Each line in the listing below that includes "Type" should be counted; give the total and nothing more.

- [STORED DATA]:
....................

(** * Time Circuits Display: calendar codec, time travel and keypad entry

    A shallow embedding of the parts of [tc_time.cpp] and [tc_keypad.cpp]
    that carry the date arithmetic and the entry logic of the Time Circuits
    Display firmware, with the properties of its specification settled
    against them.

    Conventions.
    - C integers are [Z]; a store into a [uint8_t], [uint16_t], [uint32_t]
      or [uint64_t] object is written with [wrap8] .. [wrap64].
    - [unsigned long] is 32 bits wide on the target (ESP32), so [millis()]
      arithmetic goes through [wrap32].
    - A loop is a [Fixpoint] over an explicit fuel; running out of fuel is
      the result [OutOfFuel], reading a table outside its bounds is
      [OutOfBounds].  Termination statements say that enough fuel yields
      [Ok]. *)

From Stdlib Require Import ZArith Lia Bool String.
From stdpp Require Import base list.

Local Open Scope Z_scope.

(* ================================================================== *)
(** * Part I.  Definitions                                             *)
(* ================================================================== *)

(** ** Machine arithmetic and the result monad *)

Module Machine.

Definition wrap8  (x : Z) : Z := x mod 2^8.
Definition wrap16 (x : Z) : Z := x mod 2^16.
Definition wrap32 (x : Z) : Z := x mod 2^32.
Definition wrap64 (x : Z) : Z := x mod 2^64.

(** A C truth value. *)
Definition c_bool (b : bool) : Z := if b then 1 else 0.

Inductive result (A : Type) : Type :=
| Ok (a : A)
| OutOfFuel
| OutOfBounds.

Arguments Ok {A} a.
Arguments OutOfFuel {A}.
Arguments OutOfBounds {A}.

Definition bind {A B : Type} (m : result A) (k : A -> result B) : result B :=
  match m with
  | Ok a => k a
  | OutOfFuel => OutOfFuel
  | OutOfBounds => OutOfBounds
  end.

(** [table[i]] for a C array given as a list. *)
Definition index (table : list Z) (i : Z) : result Z :=
  if (0 <=? i) && (i <? Z.of_nat (length table)) then
    match table !! Z.to_nat i with
    | Some v => Ok v
    | None => OutOfBounds
    end
  else OutOfBounds.

End Machine.

Export Machine.

Declare Scope result_scope.
Delimit Scope result_scope with result.
Notation "x <- m ;; k" := (bind m (fun x => k))
  (at level 100, m at next level, right associativity) : result_scope.
Local Open Scope result_scope.

(** ** The calendar codec of [tc_time.cpp] *)

Module Codec.

Definition monthDays : list Z :=
  [31; 28; 31; 30; 31; 30; 31; 31; 30; 31; 30; 31].

Definition mon_yday_0 : list Z :=
  [0; 31; 59; 90; 120; 151; 181; 212; 243; 273; 304; 334; 365].
Definition mon_yday_1 : list Z :=
  [0; 31; 60; 91; 121; 152; 182; 213; 244; 274; 305; 335; 366].

(** [mon_yday[row][col]], a [2 x 13] array. *)
Definition mon_yday (row col : Z) : result Z :=
  if row =? 0 then index mon_yday_0 col
  else if row =? 1 then index mon_yday_1 col
  else OutOfBounds.

Definition mins1kYears : list Z :=
  [         0;  525074400; 1050674400; 1576274400; 2101874400;
   2627474400; 3153074400; 3678674400; 4204274400; 4729874400].

Definition hours1kYears : list Z :=
  [             0;  525074400 / 60; 1050674400 / 60; 1576274400 / 60;
   2101874400 / 60; 2627474400 / 60; 3153074400 / 60; 3678674400 / 60;
   4204274400 / 60; 4729874400 / 60].

(** [bool isLeapYear(int year)].  The first test is written
    [year & 3 == 0]; in C [==] binds tighter than [&], so the condition is
    [year & (3 == 0)]. *)
Definition isLeapYear (year : Z) : bool :=
  if negb (Z.land year (c_bool (3 =? 0)) =? 0) then
    if Z.rem year 100 =? 0 then
      if Z.rem year 400 =? 0 then true else false
    else true
  else false.

(** [int daysInMonth(int month, int year)] *)
Definition daysInMonth (month year : Z) : result Z :=
  if (month =? 2) && isLeapYear year then Ok 29
  else index monthDays (month - 1).

(** The loop [while(c-- > d) total32 += isLeapYear(c) ? 8760+24 : 8760;]
    of [dateToMins]; the body sees [c] already decremented. *)
Fixpoint dateToMins_years (fuel : nat) (c d total32 : Z) : result Z :=
  match fuel with
  | O => OutOfFuel
  | S fuel' =>
      if c >? d then
        let c' := c - 1 in
        dateToMins_years fuel' c' d
          (wrap32 (total32 + (if isLeapYear c' then 8760 + 24 else 8760)))
      else Ok total32
  end.

(** [uint64_t dateToMins(int year, int month, int day, int hour, int minute)] *)
Definition dateToMins_fuel (fuel : nat) (year month day hour minute : Z)
  : result Z :=
  total32 <- index hours1kYears (year ÷ 1000) ;;
  let d := if negb (total32 =? 0) then (year ÷ 1000) * 1000 else 1 in
  total32 <- dateToMins_years fuel year d total32 ;;
  yd <- mon_yday (if isLeapYear year then 1 else 0) (month - 1) ;;
  let total32 := wrap32 (total32 + wrap32 (yd * 24)) in
  let total32 := wrap32 (total32 + (day - 1) * 24) in
  let total32 := wrap32 (total32 + hour) in
  let total64 := wrap64 (total32 * 60) in
  let total64 := wrap64 (total64 + minute) in
  Ok total64.

(** The year loop runs [year - d] times at most, so this fuel is enough
    for every input (see [CodecFacts.dateToMins_total]). *)
Definition dateToMins (year month day hour minute : Z) : result Z :=
  dateToMins_fuel (S (Z.to_nat year)) year month day hour minute.

(** The search [while(d >= 0) { if(total64 > mins1kYears[d]) break; d--; }]
    of [minsToDate]. *)
Fixpoint minsToDate_block (fuel : nat) (d total64 : Z) : result Z :=
  match fuel with
  | O => OutOfFuel
  | S fuel' =>
      if d >=? 0 then
        m <- index mins1kYears d ;;
        if total64 >? m then Ok d
        else minsToDate_block fuel' (d - 1) total64
      else Ok d
  end.

(** The loop
    [while(1) { temp = isLeapYear(c++) ? (8760+24)*60 : 8760*60;
                if(total32 < temp) break; year++; total32 -= temp; }].
    It returns [year] and [total32]. *)
Fixpoint minsToDate_years (fuel : nat) (c year total32 : Z) : result (Z * Z) :=
  match fuel with
  | O => OutOfFuel
  | S fuel' =>
      let temp := if isLeapYear c then (8760 + 24) * 60 else 8760 * 60 in
      if total32 <? temp then Ok (year, total32)
      else minsToDate_years fuel' (c + 1) (year + 1) (wrap32 (total32 - temp))
  end.

(** The loop
    [while(c < 12) { if(total32 < mon_yday[temp][c]*24*60) break; c++; }]. *)
Fixpoint minsToDate_month (fuel : nat) (temp c total32 : Z) : result Z :=
  match fuel with
  | O => OutOfFuel
  | S fuel' =>
      if c <? 12 then
        yd <- mon_yday temp c ;;
        if total32 <? wrap32 (yd * 24 * 60) then Ok c
        else minsToDate_month fuel' temp (c + 1) total32
      else Ok c
  end.

(** A calendar tuple [(year, month, day, hour, minute)]. *)
Definition date : Type := Z * Z * Z * Z * Z.

(** [void minsToDate(uint64_t total64, int& year, int& month, int& day,
                     int& hour, int& minute)] *)
Definition minsToDate_fuel (fuel : nat) (total64 : Z) : result date :=
  d <- minsToDate_block fuel 9 total64 ;;
  m <- (if d >? 0 then index mins1kYears d else Ok 0) ;;
  let total64 := if d >? 0 then wrap64 (total64 - m) else total64 in
  let c := if d >? 0 then d * 1000 else 1 in
  let year := c in
  let total32 := wrap32 total64 in
  yt <- minsToDate_years fuel c year total32 ;;
  let '(year, total32) := yt in
  let temp := if isLeapYear year then 1 else 0 in
  c <- minsToDate_month fuel temp 1 total32 ;;
  let month := c in
  yd <- mon_yday temp (c - 1) ;;
  let total32 := wrap32 (total32 - wrap32 (yd * 24 * 60)) in
  let temp := total32 / (24 * 60) in
  let day := temp + 1 in
  let total32 := wrap32 (total32 - temp * (24 * 60)) in
  let temp := total32 / 60 in
  let hour := temp in
  let minute := wrap32 (total32 - temp * 60) in
  Ok (year, month, day, hour, minute).

(** No 32-bit value survives 8172 subtractions of a year's minutes, and the
    other two loops are shorter (see [CodecFacts.minsToDate_total]). *)
Definition minsToDate_default_fuel : nat := Z.to_nat 8200.

Definition minsToDate (total64 : Z) : result date :=
  minsToDate_fuel minsToDate_default_fuel total64.

(** Days elapsed before the month [month] of a 365-day year. *)
Definition yday0 (month : Z) : Z := nth (Z.to_nat (month - 1)) mon_yday_0 0.

(** A tuple the program itself takes for a date: year 1..9999, month
    1..12, day within [daysInMonth], hour below 24, minute below 60. *)
Definition valid_date (dt : date) : bool :=
  let '(year, month, day, hour, minute) := dt in
  (1 <=? year) && (year <=? 9999) && (1 <=? month) && (month <=? 12) &&
  match daysInMonth month year with
  | Ok dim => (1 <=? day) && (day <=? dim)
  | _ => false
  end &&
  (0 <=? hour) && (hour <=? 23) && (0 <=? minute) && (minute <=? 59).

(** The Gregorian rule in the words of the specification: divisible by 4,
    and not by 100 unless also by 400. *)
Definition gregorian_leap (year : Z) : bool :=
  (year mod 4 =? 0) && (negb (year mod 100 =? 0) || (year mod 400 =? 0)).

(** Days in a month of the Gregorian calendar, for months 1..12. *)
Definition gregorian_days_in_month (month year : Z) : Z :=
  if (month =? 2) && gregorian_leap year then 29
  else nth (Z.to_nat (month - 1)) monthDays 0.

(** A calendar tuple that is valid in the supported range, with the days
    of a month counted by the Gregorian calendar. *)
Definition gregorian_valid_date (dt : date) : bool :=
  let '(year, month, day, hour, minute) := dt in
  (1 <=? year) && (year <=? 9999) && (1 <=? month) && (month <=? 12) &&
  (1 <=? day) && (day <=? gregorian_days_in_month month year) &&
  (0 <=? hour) && (hour <=? 23) && (0 <=? minute) && (minute <=? 59).

End Codec.

(** ** The clock displays *)

Module Clock.

(** Modelled from the spec: the class [clockDisplay] ([clockdisplay.cpp])
    is not among the sources.  The specification gives a ClockValue the
    fields year, month, day, hour, minute and a year offset, clamps the
    month to [1,12] and the day to [1, days-in-month] in the mutators, and
    leaves hour and minute to the caller (section 4.2).  The presentation
    fields (colon, brightness, night mode) play no part here.
    Days-in-month is the program's [daysInMonth]. *)
Record clockDisplay : Type := mkClock {
  cd_year : Z;
  cd_month : Z;
  cd_day : Z;
  cd_hour : Z;
  cd_minute : Z;
  cd_yearOffset : Z
}.

(** Modelled from the spec: the accessors of the fields. *)
Definition getYear (c : clockDisplay) : Z := cd_year c.
Definition getMonth (c : clockDisplay) : Z := cd_month c.
Definition getDay (c : clockDisplay) : Z := cd_day c.
Definition getHour (c : clockDisplay) : Z := cd_hour c.
Definition getMinute (c : clockDisplay) : Z := cd_minute c.
Definition getYearOffset (c : clockDisplay) : Z := cd_yearOffset c.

....................

- [RESPONSE BOX]: 4